A amplificação por PCR foi realizada em volume final de 50 microlitros, através de um conjunto de reagentes comumente utilizados, e o produto dessa reação (SEQ. ID. NO. 1) está mostrado na figura 1. A reação de amplificação foi realizada através de métodos descritos no estado da arte. Com a amplificação, os fragmentos obtidos foram constituídos dos sítios de clivagem pelas endonucleases BamHI e SaR, flanqueando o gene estrutural vapG, para possibilitar assim a clonagem do fragmento amplificado, digerido por estas endonucleases, no plasmídeo asd+, digerido com as mesmas endonucleases.
Os procedimentos de digestão e purificação foram feitos a partir de reagentes disponíveis. A ligação do fragmento de amplificação ao plasmídeo asd+, ambos digeridos e purificados, foi feita através de reação com enzima DNA-Ligase T4.
O cassete de expressão do antígeno VapG foi inserido em plasmídeo asd+, através dos sítios de restrição das endonucleases HamHI e SaR. Essa construção foi realizada sem otimização de códon, porém, os polinucleotídeos que codificam VapG podem conter modificações que não alterem a sequência polipeptídica de expressão. Após a modificação do plasmídeo asd+ com a introdução do cassete de expressão de vapG, esse plasmídeo recombinante está pronto para introdução por eletroporação em linhagens de clonagem, como Escherichia coli delta- asd chi.6212, e nas linhagens vacinais de Salmonella. O plasmídeo asd+ recombinante (vapG) foi esquematizado na figura 2.
O procedimento de eletroporação foi realizado através da adição de 5,0 microlitros da suspensão do plasmídeo recombinante a 40 microlitros de células bacterianas eletrocompetentes. A eletroporação foi realizada em Eletroporador BioRad nas condições de 12,5 quilo volts/cm, 200 ohms e 25 microFaraday. Os procedimentos de eletroporação foram realizados primeiro em células de clonagem (E. coli chi.6212), para posterior extração de plasmídeos e introdução em células vacinais de Salmonella (chi.3987). Todos os clones foram selecionados com base no crescimento em meios de cultivo sólidos artificiais, sem a adição de suplementos. Clones bacterianos delta- asd carreando o plasmídeo asd+ cresceram nesses meios de cultivo sem a adição do suplemento ácido diamino-pimélico, indicando a atividade desses plasmídeos pelos clones selecionados. Alguns clones menores podem crescer após a incubação de um dia, e circundam clones maiores, tratando-se de colónias satélites que aproveitam do metabolismo dos clones positivos próximos para conseguirem crescer sem carrear os plasmídeos asd+ recombinante s.
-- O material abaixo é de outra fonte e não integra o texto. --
(* ===== verification/SessionCheckpoints.v ===== *)
(** Checkpoints of a commit: Phase 2 asks for a summary of every turn that a commit has
    split, binds the summaries to the messages they stand for, and the next context reads
    them back, of [session/session.py]. *)
From Stdlib Require Import NArith ZArith.
From S2P Require Import Prelude Effects PyStr PyVal Identifiers WorkIndex TaskRecord Tokens Message Retention ActiveBudget Overview SessionPolicy SessionMeta Session SessionFiles SessionContext.

Open Scope N_scope.

(** [sorted(l, key=key)]. *)
Fixpoint insert_by {A} (key : A -> Z) (x : A) (l : list A) : list A :=
  match l with
  | [] => [x]
  | y :: l => if (key x <=? key y)%Z then x :: y :: l else y :: insert_by key x l
  end.
Definition sort_by {A} (key : A -> Z) (l : list A) : list A := foldr (insert_by key) [] l.

(** [_CheckpointRequest]. *)
Record checkpoint_request := MkRequest {
  rq_anchor : pystr; rq_sources : list pystr; rq_budget : Z; rq_tokens : Z; rq_previous_abstract : pystr; rq_previous_sources : list pystr }.

(** What the messages of a commit are looked up by: the last message of an id, its
    position, and the anchor of its turn. *)
Definition message_by_id (messages : list Message) : list (pystr * Message) := foldl (fun d m => dict_set d (m_id m) m) [] messages.
Definition message_order (messages : list Message) : list (pystr * nat) := foldl (fun d im => dict_set d (m_id im.2) im.1) [] (imap pair messages).
Definition turn_anchor_by_message_id (messages : list Message) : list (pystr * option pystr) :=
  foldl (fun d t => foldl (fun d m => dict_set d (m_id m) (m_id <$> anchor t)) d (turn_messages t)) [] (build_turns id messages).
Definition order_of (messages : list Message) (id : pystr) : Z := Z.of_nat (default 0%nat (dict_get (message_order messages) id)).

(** A source outside the assistant's part of the anchored turn. *)
Definition invalid_source (messages : list Message) (anchor_id source_id : pystr) : bool :=
  match dict_get (message_by_id messages) source_id with Some m => is_user_query m | None => false end
  || negb (bool_decide (dict_get (turn_anchor_by_message_id messages) source_id = Some (Some anchor_id))).

(** The plan in one archive's metadata, if it split a turn: anchor, sources, budget and
    tokens. *)
Definition checkpoint_plan (messages : list Message) (meta : pydict) : result (option (pystr * list pystr * Z * Z)) :=
  match get_or_none meta (u "retention_plan") with
  | VDict plan =>
      if negb (py_truthy (get_or_none plan (u "partial_turn"))) then Ok None
      else
        match get_or_none plan (u "turn_anchor_message_id"), get_or_none plan (u "checkpoint_source_message_ids") with
        | VStr anchor_id, VList ((_ :: _) as raw_source_ids) =>
            let source_ids := filter (fun s => nonempty s = true) (strings_of raw_source_ids) in
            if negb (nonempty anchor_id) then Err ValueError
            else if negb (length source_ids =? length raw_source_ids)%nat then Err ValueError
            else if existsb (fun id => negb (mem id (m_id <$> messages))) (anchor_id :: source_ids) then Err ValueError
            else if existsb (invalid_source messages anchor_id) source_ids then Err ValueError
            else
              budget ← nonneg_int (default (VInt 0) (dict_get plan (u "retained_message_token_budget")));
              tokens ← nonneg_int (default (VInt 0) (dict_get plan (u "estimated_active_tokens")));
              Ok (Some (anchor_id, source_ids, budget, tokens))
        | _, _ => Err ValueError
        end
  | _ => Ok None
  end.

(** Requests of one anchor are merged; the newest plan's numbers stay. *)
Definition merge_request (merged : list (pystr * (list pystr * Z * Z))) (p : pystr * list pystr * Z * Z) : list (pystr * (list pystr * Z * Z)) :=
  let '(anchor_id, source_ids, budget, tokens) := p in
  let old := match dict_get merged anchor_id with Some (ids, _, _) => ids | None => [] end in
  dict_set merged anchor_id (first_occurrences [] (old ++ source_ids), budget, tokens).

(** The least position of a request's sources; requests have at least one. *)
Definition first_position (messages : list Message) (ids : list pystr) : Z :=
  match order_of messages <$> ids with [] => 0%Z | i :: l => foldl Z.min i l end.

Section operations.
Context {F B : Type} {env : SessionEnv} {FS : SessionFS F}.
Context (session_uri : pystr).

Abbreviation W := (world F B).

Fixpoint gather_requests (messages : list Message) (archive_root : pystr) (archive_ids : list pystr) (merged : list (pystr * (list pystr * Z * Z)))
    : ST W (list (pystr * (list pystr * Z * Z))) :=
  match archive_ids with
  | [] => mret merged
  | archive_id :: archive_ids =>
      meta ← read_archive_meta (archive_root ++ [c_slash] ++ archive_id);
      p ← st_lift (checkpoint_plan messages meta);
      gather_requests messages archive_root archive_ids (match p with Some p => merge_request merged p | None => merged end)
  end.

(** [_collect_checkpoint_requests_for_phase2]. *)
Definition collect_checkpoint_requests (archive_uri : pystr) (covered_failed_archives : list pystr) (messages : list Message) : ST W (list checkpoint_request) :=
  let ids := first_occurrences [] (filter (fun id => archive_number id <> None) (covered_failed_archives ++ [uri_name archive_uri])) in
  let archive_ids := sort_by (fun id => default 0%Z (archive_number id)) ids in
  merged ← gather_requests messages (uri_dir archive_uri) archive_ids [];
  let requests := sort_by (fun r => first_position messages (rq_sources r))
        ((fun kr => MkRequest kr.1 (sort_by (order_of messages) kr.2.1.1) kr.2.1.2 kr.2.2 [] []) <$> merged) in
  index ← st_lift (archive_index_from_uri archive_uri);
  previous ← get_effective_completed_checkpoints session_uri (rq_anchor <$> requests) (Some index);
  mret ((fun r => match dict_get previous (rq_anchor r) with
                  | Some c => MkRequest (rq_anchor r) (rq_sources r) (rq_budget r) (rq_tokens r) (ch_abstract c) (ch_sources c)
                  | None => r
                  end) <$> requests).
End operations.

(** The budget of a summary. *)
Definition checkpoint_budget (r : checkpoint_request) : Z :=
  if (0 <? rq_budget r)%Z then
    let available := (rq_budget r - rq_tokens r)%Z in
    if (0 <? available)%Z then Z.min 1024 available else Z.min 256 (rq_budget r)
  else 1024%Z.

Definition all_sources (r : checkpoint_request) : list pystr := first_occurrences [] (rq_previous_sources r ++ rq_sources r).

(** One record of [_build_checkpoint_records]. *)
Definition build_checkpoint_record (r : checkpoint_request) (raw_summary : pystr) : result pydict :=
  let summary := strip is_space raw_summary in
  if negb (nonempty summary) then Err ValueError
  else
    let abstract := truncate_text_to_token_budget summary (Z.max 1 (checkpoint_budget r)) in
    if negb (nonempty abstract) then Err ValueError
    else Ok [(u "checkpoint_version", VInt CUMULATIVE_CHECKPOINT_VERSION); (u "turn_anchor_message_id", VStr (rq_anchor r));
             (u "source_message_ids", VList (VStr <$> all_sources r)); (u "abstract", VStr abstract);
             (u "estimated_tokens", VInt (Z.of_N (estimate_text_tokens abstract)))].

(** [_build_checkpoint_records]. *)
Fixpoint build_records (requests : list checkpoint_request) (summaries : list pystr) : result (list pydict) :=
  match requests, summaries with
  | r :: requests, s :: summaries => d ← build_checkpoint_record r s; ds ← build_records requests summaries; Ok (d :: ds)
  | _, _ => Ok []
  end.
Definition build_checkpoint_records (requests : list checkpoint_request) (summaries : list pystr) : result (list pydict) :=
  if negb (length summaries =? length requests)%nat then Err ValueError else build_records requests summaries.

(** ** Reading a checkpoint back *)

Lemma strip_nonempty p (s : pystr) x : x ∈ s -> p x = false -> nonempty (strip p s) = true.
Proof.
  intros Hx Hp. destruct (nonempty (strip p s)) eqn:E; [done|]. apply nonempty_false in E. exfalso.
  destruct (lstrip_decomp p s) as (k & Hk & Hall). unfold strip in E. destruct (rstrip_decomp p (lstrip p s)) as (k' & Hk' & Hall'). rewrite E in Hk'. cbn in Hk'.
  rewrite Hk, Hk' in Hx. apply elem_of_app in Hx as [Hx|Hx]; [apply (proj1 (Forall_forall _ _) Hall) in Hx|apply (proj1 (Forall_forall _ _) Hall') in Hx]; cbn in Hx; congruence.
Qed.

(** Truncation leaves something to see. *)
Lemma truncate_visible (text : pystr) (b : Z) : strip is_space text = text -> nonempty (truncate_text_to_token_budget text b) = true ->
  nonempty (strip is_space (truncate_text_to_token_budget text b)) = true.
Proof.
  intros Hs. unfold truncate_text_to_token_budget. destruct (_ || _); [by rewrite Hs|]. destruct (b <=? 0)%Z; [done|].
  set (mk := if _ <=? _ then _ else _). assert (mk.1 = [] \/ mk.1 = MARKER) as Hmk by (unfold mk; destruct (_ <=? _); [by left|by right]). destruct mk as [marker mt]. cbn [fst] in Hmk.
  set (a := rstrip is_space (take _ _)). set (t := lstrip is_space _). intros Hne.
  assert (exists x, x ∈ a ++ marker ++ t /\ is_space x = false) as (x & Hx & Hp); [|by eapply strip_nonempty].
  destruct (last a) as [x|] eqn:Ea.
  { exists x. split; [apply elem_of_app; left; by apply last_Some_elem_of|]. by eapply rstrip_last. }
  apply last_None in Ea. rewrite Ea in *. cbn [app] in *. destruct t as [|x t'] eqn:Et.
  - rewrite app_nil_r in *. destruct Hmk as [->| ->]; [done|]. exists 0x2026. split; [|by vm_compute]. apply (bool_decide_eq_true_1 _). by vm_compute.
  - exists x. split; [apply elem_of_app; right; by left|]. by eapply lstrip_head.
Qed.

(** The abstract a record shows. *)
Definition shown_abstract (r : checkpoint_request) (raw_summary : pystr) : pystr :=
  strip is_space (truncate_text_to_token_budget (strip is_space raw_summary) (Z.max 1 (checkpoint_budget r))).

(** Requests whose sources have names. *)
Definition request_ok (r : checkpoint_request) : Prop := all_sources r <> [] /\ Forall (fun s => nonempty s = true) (all_sources r).

Definition shown_checkpoint (r : checkpoint_request) (s : pystr) : checkpoint := MkCheckpoint (all_sources r) (shown_abstract r s) CUMULATIVE_CHECKPOINT_VERSION.

Lemma record_reread r s d anchors : build_checkpoint_record r s = Ok d -> request_ok r ->
  checkpoint_record anchors (VDict d) = if mem (rq_anchor r) anchors then Some (rq_anchor r, shown_checkpoint r s) else None.
Proof.
  unfold build_checkpoint_record. destruct (nonempty (strip is_space s)) eqn:E1; [|done]. destruct (nonempty (truncate_text_to_token_budget _ _)) eqn:E2; [|done].
  intros [= <-] [Hne Hall]. cbn [negb]. set (t := truncate_text_to_token_budget _ _) in *.
  assert (nonempty (strip is_space t) = true) as E3 by (apply truncate_visible; [apply strip_idemp|done]).
  change (checkpoint_record anchors _) with
    (match VList (VStr <$> all_sources r) with
     | VList ((_ :: _) as source_ids) =>
         let valid := filter (fun s => nonempty s = true) (strings_of source_ids) in
         if mem (rq_anchor r) anchors && nonempty (strip is_space t) && match valid with [] => false | _ => true end
         then Some (rq_anchor r, MkCheckpoint valid (strip is_space t) 2) else None
     | _ => None
     end).
  destruct (VStr <$> all_sources r) as [|v vs] eqn:Ev; [by apply fmap_nil_inv in Ev|]. rewrite <- Ev, strings_of_texts, filter_all by done. cbn zeta.
  rewrite E3, andb_true_r. destruct (all_sources r) as [|x l] eqn:Es; [done|]. rewrite andb_true_r. unfold shown_checkpoint. by rewrite Es.
Qed.
(** * The banks ETL pipeline ([src/banks_project.py]) as a shallow embedding

    The pipeline extracts a table of banks from a web page, adds three
    currency columns, writes the table to a CSV file and to a database
    table, and logs every step.  The Python code is stateful and fallible:
    it is embedded here as functions of an explicit [world] in a
    state-and-exception monad.  Floats are IEEE binary64 values, computed
    with the specification functions of [SpecFloat]. *)

From Stdlib Require Import ZArith Ascii String List Bool Lia.
From Stdlib Require Import SpecFloat DecimalString.
From stdpp Require Import base option list gmap strings.

Local Open Scope Z_scope.
Local Open Scope string_scope.

(** ** Python floats: IEEE 754 binary64 *)

Module PyFloat.

Definition prec : Z := 53.
Definition emax : Z := 1024.

Abbreviation float := spec_float.

Definition fmul (x y : float) : float := SFmul prec emax x y.
Definition fdiv (x y : float) : float := SFdiv prec emax x y.
Definition fltb (x y : float) : bool := SFltb x y.

(** [int] to [float], round to nearest even. *)
Definition float_of_Z (n : Z) : float := binary_normalize prec emax n 0 false.

Definition fzero : float := S754_zero false.

(** [x > 0], as in [if mc_value > 0]. *)
Definition gt0 (x : float) : bool := fltb fzero x.

(** The float nearest to [(-1)^s * m * 10^e]: what [float(str)] returns
    for a decimal literal (the conversion is correctly rounded, ties to
    even; too large a value becomes an infinity, too small a zero). *)
Definition float_of_decimal (s : bool) (m : N) (e : Z) : float :=
  match m with
  | N0 => S754_zero s
  | Npos p =>
      match e with
      | Zneg k =>
          let '(q, e', l) :=
            SFdiv_core_binary prec emax (Zpos p) 0 (Zpos (10 ^ k)%positive) 0 in
          binary_round_aux prec emax s q e' l
      | _ => binary_round prec emax s (p * Z.to_pos (10 ^ e))%positive 0
      end
  end.

(** Integer nearest to [m / 2^k], ties to even. *)
Definition div2k_half_even (m : Z) (k : Z) : Z :=
  let d := 2 ^ k in
  let q := m / d in
  let r := m mod d in
  match Z.compare (2 * r) d with
  | Lt => q
  | Gt => q + 1
  | Eq => if Z.even q then q else q + 1
  end.

(** C's [rint] in the default rounding mode: the nearest integral value,
    ties to even; zeros, infinities and NaN are returned as they are and
    the sign is kept. *)
Definition rint (x : float) : float :=
  match x with
  | S754_finite s m e =>
      match e with
      | Zneg k =>
          match div2k_half_even (Zpos m) (Zpos k) with
          | Zpos n => binary_round prec emax s n 0
          | _ => S754_zero s
          end
      | _ => x
      end
  | _ => x
  end.

(** [10 ** decimals] as a float, for [decimals >= 0]. *)
Definition power_of_ten (decimals : nat) : float :=
  float_of_Z (10 ^ Z.of_nat decimals).

(** [np.round(x, decimals)] for [decimals > 0]: NumPy multiplies by
    [10 ** decimals], applies [rint] and divides again. *)
Definition np_round (x : float) (decimals : nat) : float :=
  match decimals with
  | O => rint x
  | _ => fdiv (rint (fmul x (power_of_ten decimals))) (power_of_ten decimals)
  end.

End PyFloat.
Export PyFloat.

(** ** Python strings

    Page text is modelled over the code points below 256, one [ascii] per
    code point. *)

Module PyStr.

Definition code (c : ascii) : N := N_of_ascii c.

(** [str.isspace] on one character (the white-space code points below
    256). *)
Definition isspace (c : ascii) : bool :=
  let n := code c in
  ((9 <=? n) && (n <=? 13) || (28 <=? n) && (n <=? 32)
   || (n =? 133) || (n =? 160))%N.

Fixpoint lstrip_with (f : ascii -> bool) (s : string) : string :=
  match s with
  | String c s' => if f c then lstrip_with f s' else s
  | EmptyString => EmptyString
  end.

Fixpoint rstrip_with (f : ascii -> bool) (s : string) : string :=
  match s with
  | String c s' =>
      match rstrip_with f s' with
      | EmptyString => if f c then EmptyString else String c EmptyString
      | r => String c r
      end
  | EmptyString => EmptyString
  end.

(** [s.strip()] *)
Definition strip (s : string) : string :=
  rstrip_with isspace (lstrip_with isspace s).

(** [s.replace(c, '')] for a one-character [c]. *)
Fixpoint remove_char (c : ascii) (s : string) : string :=
  match s with
  | String d s' =>
      if Ascii.eqb c d then remove_char c s' else String d (remove_char c s')
  | EmptyString => EmptyString
  end.

Definition newline : ascii := ascii_of_N 10.

End PyStr.
Export PyStr.

(** ** [float(s)] on a string

    CPython's [PyFloat_FromString]: the text is first made ASCII, digit
    group underscores are checked and dropped, white space is stripped on
    both sides and the remainder must be, as a whole, a decimal literal or
    one of [inf], [infinity], [nan].  [None] stands for the [ValueError]
    the call raises. *)

Module FloatParse.

Definition is_digit (c : ascii) : bool := ((48 <=? code c) && (code c <=? 57))%N.
Definition is_ascii (c : ascii) : bool := (code c <? 128)%N.

(** [Py_ISSPACE]: the white space of the C locale. *)
Definition c_isspace (c : ascii) : bool :=
  ((9 <=? code c) && (code c <=? 13) || (code c =? 32))%N.

(** [Py_TOLOWER] *)
Definition to_lower (c : ascii) : ascii :=
  if ((65 <=? code c) && (code c <=? 90))%N then ascii_of_N (code c + 32) else c.

Fixpoint string_forallb (f : ascii -> bool) (s : string) : bool :=
  match s with
  | String c s' => f c && string_forallb f s'
  | EmptyString => true
  end.

Fixpoint string_map (f : ascii -> ascii) (s : string) : string :=
  match s with
  | String c s' => String (f c) (string_map f s')
  | EmptyString => EmptyString
  end.

(** [_PyUnicode_TransformDecimalAndSpaceToASCII]: an all-ASCII string is
    returned as it is; otherwise white space becomes a blank and every
    other character above 127 a question mark. *)
Definition to_ascii (s : string) : string :=
  if string_forallb is_ascii s then s
  else string_map (fun c => if is_ascii c then c
                            else if isspace c then " "%char else "?"%char) s.

(** [_Py_string_to_number_with_underscores]: an underscore must stand
    between two digits; [prev] is the character read before. *)
Fixpoint drop_underscores (prev : ascii) (s : string) : option string :=
  match s with
  | String c s' =>
      if Ascii.eqb c "_" then
        if is_digit prev then drop_underscores c s' else None
      else if Ascii.eqb prev "_" && negb (is_digit c) then None
      else String c <$> drop_underscores c s'
  | EmptyString => if Ascii.eqb prev "_" then None else Some EmptyString
  end.

Fixpoint take_digits (s : string) : list ascii * string :=
  match s with
  | String c s' =>
      if is_digit c then let '(ds, r) := take_digits s' in (c :: ds, r)
      else ([], s)
  | EmptyString => ([], s)
  end.

Definition take_sign (s : string) : bool * string :=
  match s with
  | String "-" s' => (true, s')
  | String "+" s' => (false, s')
  | _ => (false, s)
  end.

Definition digits_value (ds : list ascii) : N :=
  fold_left (fun acc c => acc * 10 + (code c - 48))%N ds 0%N.

(** The exponent part: nothing, or [e]/[E], an optional sign and at least
    one digit, up to the end of the text. *)
Definition parse_exponent (s : string) : option Z :=
  match s with
  | EmptyString => Some 0
  | String c s' =>
      if Ascii.eqb (to_lower c) "e" then
        let '(neg, s1) := take_sign s' in
        match take_digits s1 with
        | (d :: ds, EmptyString) =>
            let v := Z.of_N (digits_value (d :: ds)) in
            Some (if neg then - v else v)
        | _ => None
        end
      else None
  end.

(** [_Py_parse_inf_or_nan], after the sign. *)
Definition parse_inf_or_nan (neg : bool) (s : string) : option float :=
  let l := string_map to_lower s in
  if String.eqb l "inf" || String.eqb l "infinity" then Some (S754_infinity neg)
  else if String.eqb l "nan" then Some S754_nan
  else None.

(** [PyOS_string_to_double] on the whole of [s]. *)
Definition string_to_double (s : string) : option float :=
  let '(neg, s1) := take_sign s in
  let '(ip, s2) := take_digits s1 in
  let '(fp, s3) :=
    match s2 with
    | String "." t => take_digits t
    | _ => ([], s2)
    end in
  match (ip ++ fp)%list with
  | [] => if String.eqb s1 s3 then parse_inf_or_nan neg s1 else None
  | ds =>
      e ← parse_exponent s3;
      Some (float_of_decimal neg (digits_value ds) (e - Z.of_nat (length fp)))
  end.

(** [float(s)] *)
Definition float_of_str (s : string) : option float :=
  t ← drop_underscores "000"%char (to_ascii s);
  string_to_double (rstrip_with c_isspace (lstrip_with c_isspace t)).

End FloatParse.
Export FloatParse.

(** ** Exceptions and results *)

Inductive os_errno := ENOENT | EEXIST | EISDIR | ENOTDIR | EACCES.

(** The exceptions the pipeline can meet; all of them are subclasses of
    [Exception].  [RequestException] stands for [requests.RequestException]
    and its subclasses, [OSError] for [FileNotFoundError] (ENOENT),
    [FileExistsError] (EEXIST), [IsADirectoryError] (EISDIR),
    [NotADirectoryError] (ENOTDIR) and [PermissionError] (EACCES). *)
Inductive exn :=
| ValueError (msg : string)
| KeyError (key : string)
| TypeError (msg : string)
| RequestException (msg : string)
| OSError (errno : os_errno) (filename : string)
| DatabaseError (msg : string).

Definition is_FileExistsError (e : exn) : bool :=
  match e with OSError EEXIST _ => true | _ => false end.

Definition is_OSError (e : exn) : bool :=
  match e with OSError _ _ => true | _ => false end.

Definition is_RequestException (e : exn) : bool :=
  match e with RequestException _ => true | _ => false end.

Definition quote (s : string) : string := "'" ++ s ++ "'".

Definition strerror (n : os_errno) : string :=
  match n with
  | ENOENT => "[Errno 2] No such file or directory"
  | EEXIST => "[Errno 17] File exists"
  | EISDIR => "[Errno 21] Is a directory"
  | ENOTDIR => "[Errno 20] Not a directory"
  | EACCES => "[Errno 13] Permission denied"
  end.

(** [str(e)], as the f-strings of the log messages format it. *)
Definition exn_str (e : exn) : string :=
  match e with
  | ValueError msg | TypeError msg | RequestException msg | DatabaseError msg => msg
  | KeyError key => quote key
  | OSError n f => strerror n ++ ": " ++ quote f
  end.

Inductive result (A : Type) :=
| Ok (a : A)
| Raise (e : exn).
Arguments Ok {A} a.
Arguments Raise {A} e.

(** ** Values and data frames *)

(** A cell of a data frame: text or a float. *)
Inductive pyval :=
| PStr (s : string)
| PFloat (x : float).

(** [x * y]: only two floats multiply. *)
Definition py_mul (x y : pyval) : result pyval :=
  match x, y with
  | PFloat a, PFloat b => Ok (PFloat (fmul a b))
  | PStr _, PStr _ => Raise (TypeError "can't multiply sequence by non-int of type 'str'")
  | _, _ => Raise (TypeError "can't multiply sequence by non-int of type 'float'")
  end.

(** [np.round(v, decimals)] *)
Definition py_np_round (v : pyval) (decimals : nat) : result pyval :=
  match v with
  | PFloat a => Ok (PFloat (np_round a decimals))
  | PStr _ => Raise (TypeError "ufunc 'multiply' did not contain a loop with signature matching types")
  end.

(** A [pd.DataFrame] with the default index: its columns in order, each
    with its label and its values. *)
Abbreviation DataFrame := (list (string * list pyval)).

Definition df_len (df : DataFrame) : nat :=
  match df with
  | (_, vs) :: _ => length vs
  | [] => O
  end.

(** All columns have the length of the index. *)
Definition df_wf (df : DataFrame) : Prop :=
  Forall (fun c => length c.2 = df_len df) df.

Fixpoint df_lookup (df : DataFrame) (c : string) : option (list pyval) :=
  match df with
  | (c', vs) :: df' => if String.eqb c' c then Some vs else df_lookup df' c
  | [] => None
  end.

(** [df[c]] *)
Definition df_getitem (df : DataFrame) (c : string) : result (list pyval) :=
  match df_lookup df c with
  | Some vs => Ok vs
  | None => Raise (KeyError c)
  end.

Fixpoint df_replace (df : DataFrame) (c : string) (vs : list pyval) : DataFrame :=
  match df with
  | (c', vs') :: df' =>
      if String.eqb c' c then (c', vs) :: df' else (c', vs') :: df_replace df' c vs
  | [] => []
  end.

(** [df[c] = vs] for a list [vs]: an existing column keeps its place, a new
    one goes last; the list must be as long as the index (a frame without
    columns takes any list). *)
Definition df_setitem (df : DataFrame) (c : string) (vs : list pyval)
  : result DataFrame :=
  if negb (Nat.eqb (length df) 0) && negb (Nat.eqb (length vs) (df_len df)) then
    Raise (ValueError "Length of values does not match length of index")
  else
    match df_lookup df c with
    | Some _ => Ok (df_replace df c vs)
    | None => Ok (df ++ [(c, vs)])%list
    end.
Linhagens controles foram transformadas com o plasmídeo asd+ vazio, ou seja, sem conter cassetes de clonagem. Colónias selecionadas foram cultivadas em 3,0 mililitros de caldo de cultura artificial. As suspensões bacterianas em meio líquido foram processadas para a extração, análise e sequenciamento de DNA plasmidial, e parte foi separada para estocagem primária das amostras. Para as amostras que foram caracterizadas por conter o gene vapG, realizou- se cultivo posterior em caldo enriquecido (Luria-Bertani, LB) para construção de bancos celulares para estoque em temperatura negativa em 80°C. Todos esses procedimentos foram iguais para os clones vacinais e para os clones controles, contendo apenas plasmídeo asd+ vazio.
MODELO DE IMUNIZAÇÃO EM CAMUNDONGOS
Foram utilizados camundongos fêmeas isogênicos, entre 6 e 8 semanas de idade, da linhagem BALB/c. Foram formados dois grupos experimentais contendo 12 camundongos BALB/c. No grupo I, os animais foram imunizados com a linhagem vacinai contendo o plasmídio asd+ recombinante para o cassete de expressão de vapG, e no grupo II, os animais receberam a linhagem vacinai contendo o plasmídio asd+ vazio. Os camundongos foram inoculados, via oral, com 200 microlitros das suspensões bacterianas em uma única dose de aproximadamente 100 milhões de células bacterianas. Subgrupos de 4 animais de cada grupo foram sacrificados no terceiro, décimo e vigésimo dias após a inoculação, e o baço e o fígado desses animais foram removidos para o estudo de persistência bacteriana nos tecidos. Esses órgãos foram previamente pesados e divulsionados em tampão fosfato (PBS) utilizando-se homogeneizador elétrico. Desse homogeneizado, 100 microlitros foram cultivados por um dia em meio de cultivo sólido seletivo para bactérias Gram-negativas (Agar McConkey). A quantificação de células bacterianas foi feita através da contagem de colónias visualizadas no meio sólido, e foram estimadas em número de bactérias por grama de órgão, mostrada na figura 3. Para a avaliação de proteção induzida, camundongos BALB/c foram imunizados conforme protocolo descrito acima, contendo um quarto grupo de animais que receberam apenas o veículo da suspensão, constituído por tampão fosfato (PBS). Todos os animais foram desafiados com uma dose intravenosa letal de cerca de 100 milhões de células de R. equi da linhagem ATCC33701. Cinco dias após o desafio os animais foram submetidos à eutanásia para a retirada do baço e do fígado para a contagem de células de R. equi por grama de órgão (figura 4), como descrita acima. Colónias isoladas dos tecidos foram avaliadas quanto à expressão de antígenos Vap por eletroforese em gel de poliacrilamida, como mostrado na figura 6.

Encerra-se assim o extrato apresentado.